Thursday, 8 December 2016

The Oil Circus

So Igor Sechin has been busy in deal-making recently, with a rabbit out of hat today in selling about one fifth of Rosneft.

These have been the big ticket deals recently.
#1. 6 Oct: Rosneft buys Bashneft (50.08% at Rb 300b or about $ 5.3b)
#2. 15 Oct: Rosneft and Trafigura-UCP consortium buy Essar's Indian refining & retail business (98% at $ 6.4b equity valuation, 49% due to Rosneft and 49% to Trafigura-UCP). Parallely India’s state-owned energy companies were investing $5.5 billion to buy stakes in Rosneft’s Vankor and Taas-Yuryakh fields.
#3. 7 Dec: Rosneft sells 19.5% stake to Glencore & Qatar SWF at $ 11.3 b

These are apart from other recurring ones, for example where short term financing was provided by Trafigura to Rosneft on crude oil and diesel exports.

Few observations:
  • #1 was completed just before final announcement of #2 which was long time in making
  • #3 was necessary to fund state budget.
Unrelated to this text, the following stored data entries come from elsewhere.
(** The two failures the specification names. *)
Definition InvalidParameter (e : exn) : Prop :=
  (exists S0, e = ValueError (Invalid_S0 S0)) \/ (exists DTF, e = ValueError (Invalid_DTF DTF)).

Definition EmptyRatePool (e : exn) : Prop := e = ValueError a_cannot_be_empty.

(** ** The random source *)

(** What the code uses of numpy's generator: a double in [[0, 1)]
    ([random_sample]) and an integer below a positive bound (the bounded
    integers behind [randint]). Each draw returns the advanced generator. *)
Class RandomState (G : Type) : Type := {
  next_double : G -> Q * G;
  next_interval : Z -> G -> Z * G;
  next_double_range : forall g, 0 <= (next_double g).1 /\ (next_double g).1 < 1;
  next_interval_range : forall n g, (0 < n)%Z -> (0 <= (next_interval n g).1 < n)%Z
}.

(** A small linear congruential generator, for running the model. *)
Definition lcg_step (g : nat) : nat := (g * 5 + 3) mod 16.

Definition lcg_double (g : nat) : Q * nat :=
  (inject_Z (Z.of_nat (g mod 16)) / 16, lcg_step g).

Definition lcg_interval (n : Z) (g : nat) : Z * nat :=
  ((Z.of_nat g) mod n, lcg_step g)%Z.

#[export, refine] Instance lcg : RandomState nat :=
  {| next_double := lcg_double; next_interval := lcg_interval |}.
Proof.
  - intros g. unfold lcg_double; cbn [fst].
    assert (Hlt : (g mod 16 < 16)%nat) by (apply Nat.mod_upper_bound; lia).
    split.
    + apply Qle_shift_div_l; [reflexivity|].
      rewrite Qmult_0_l. change 0 with (inject_Z 0). rewrite <- Zle_Qle. lia.
    + apply Qlt_shift_div_r; [reflexivity|].
      rewrite Qmult_1_l. change 16 with (inject_Z 16). rewrite <- Zlt_Qlt. lia.
  - intros n g Hn. unfold lcg_interval; cbn [fst]. apply Z.mod_pos_bound, Hn.
Defined.

(** The same source for the binary64 embedding: the double in [[0, 1)] as a
    binary64 number. The bounded integers are those of [RandomState]. *)
Class RandomState64 (G : Type) : Type := {
  next_double64 : G -> float * G;
  next_double64_range :
    forall g, (0 <=? (next_double64 g).1)%float = true
              /\ ((next_double64 g).1 <? 1)%float = true
}.

(** A natural number as a double, as the conversion of a Python [int] or of
    an integer array gives it (exact below [2^53]; the lengths and counts of
    the code are far below). *)
Definition float_of_nat64 (n : nat) : float :=
  PrimFloat.of_uint63 (Uint63.of_Z (Z.of_nat n)).

Definition lcg_double64 (g : nat) : float * nat :=
  ((float_of_nat64 (g mod 16) / 16)%float, lcg_step g).

#[export, refine] Instance lcg64 : RandomState64 nat :=
  {| next_double64 := lcg_double64 |}.
Proof.
  intros g. unfold lcg_double64; cbn [fst].
  assert (Hlt : (g mod 16 < 16)%nat) by (apply Nat.mod_upper_bound; lia).
  revert Hlt. generalize (g mod 16)%nat. intros k Hk.
  do 16 (destruct k as [|k]; [split; vm_compute; reflexivity|]). lia.
Defined.

(** ** Numbers and arrays *)

Definition Qltb (x y : Q) : bool := negb (Qle_bool y x).

(** [np.maximum], [np.minimum] and [np.clip] on scalars. *)
Definition np_maximum (x y : Q) : Q := if Qltb y x then x else y.
Definition np_minimum (x y : Q) : Q := if Qltb x y then x else y.
Definition np_clip (x lo hi : Q) : Q := np_minimum (np_maximum x lo) hi.

(** [np.sum] of a one-dimensional array, in exact arithmetic ([np_sum64] is
    the sum numpy computes on doubles). *)
Definition np_sum (l : list Q) : Q := fold_left Qplus l 0.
The alternate was share buyback by Rosneft which would have been circular logic because how do you fund that? It couldn't be state bank because that would inevitably crowd out local lending, not to say it would crowd out state borrowing for plugging fiscal deficit.
  • #3 could happen only after #1. Such intent was not only clear from Sechin, it was publicly stated by Putin too. So this was with full blessing from the beginning. This also meant steamrolling over domestic opposition, possibly backfiring on the meddlers.
  • Arguably #2 was not needed and proceeds from #3 minus #1 would have gone to state coffers. But Putin-Sechin had other plans probably. Either getting outbid by Saudi was not an appetising prospect, or genuine synergy was seen to invest in downstream, or just getting a footprint in the biggest driver of demand growth was paramount. All of the above apply of course, but there must have been a dominant thought.
  • Rosneft kept minority holding in #2 to help Indian banks not worry about US sanctions. Trafigura may sell their stake to Rosneft at a later date. Presumably this is just hand & glove arrangement or Trafigura were not keen to get dragged into bidding up to a price they are not willing to pay.
  • Likewise Qatar may have arrangement to take Glencore's stake in Rosneft at a later date.
  • Where does #3 leave Trafigura though? Even if Trafigura saw this coming and decided not to participate, it could be perceived as a snub to see your BFF standing you up for a rival trading house and even ready to reduce your pie of long term supply deals.
  • While Glencore gets seen as a winner here, since fair amount of time they have had their own pressures on reducing debts and maintaining cashflow. So it is interesting to see that Glencore's description of the deal is focussing on rights issue and projecting upside at minimal risk, keeping their shareholder guidance consistent.
  • Qatar's participation gives more colour to OPEC-Russia dialog recently, even though action has been missing and genuine mistrust prevails, probably for the right historical reasons. Qatar perhaps risks crossing Saudi and GCC because Russia has earned brownie points for getting Iran & Saudi in talking terms and land the OPEC deal.
  • It also gives an additional flavour to 'each one for his own' policy. Saudi decided in 2014 to pump at will and flood the oil market. Now Saudi wants to IPO Aramco and others are frontrunning them in the capital market. Rosneft deal today is a QIP. US Shale companies have been hedging the heck out of future production. Junk bond yields have fallen again.
In summary oil market today is still each one for his own, with traditional alliances getting tested and new ones being formed only to be tested shortly. To quote, The chess board is shifting rapidly in the region and for oil markets.


Giant disclaimer: All the information cited above is in public domain. Any assumption/presumption is my own, without any special access. I have just tried to connect the dots.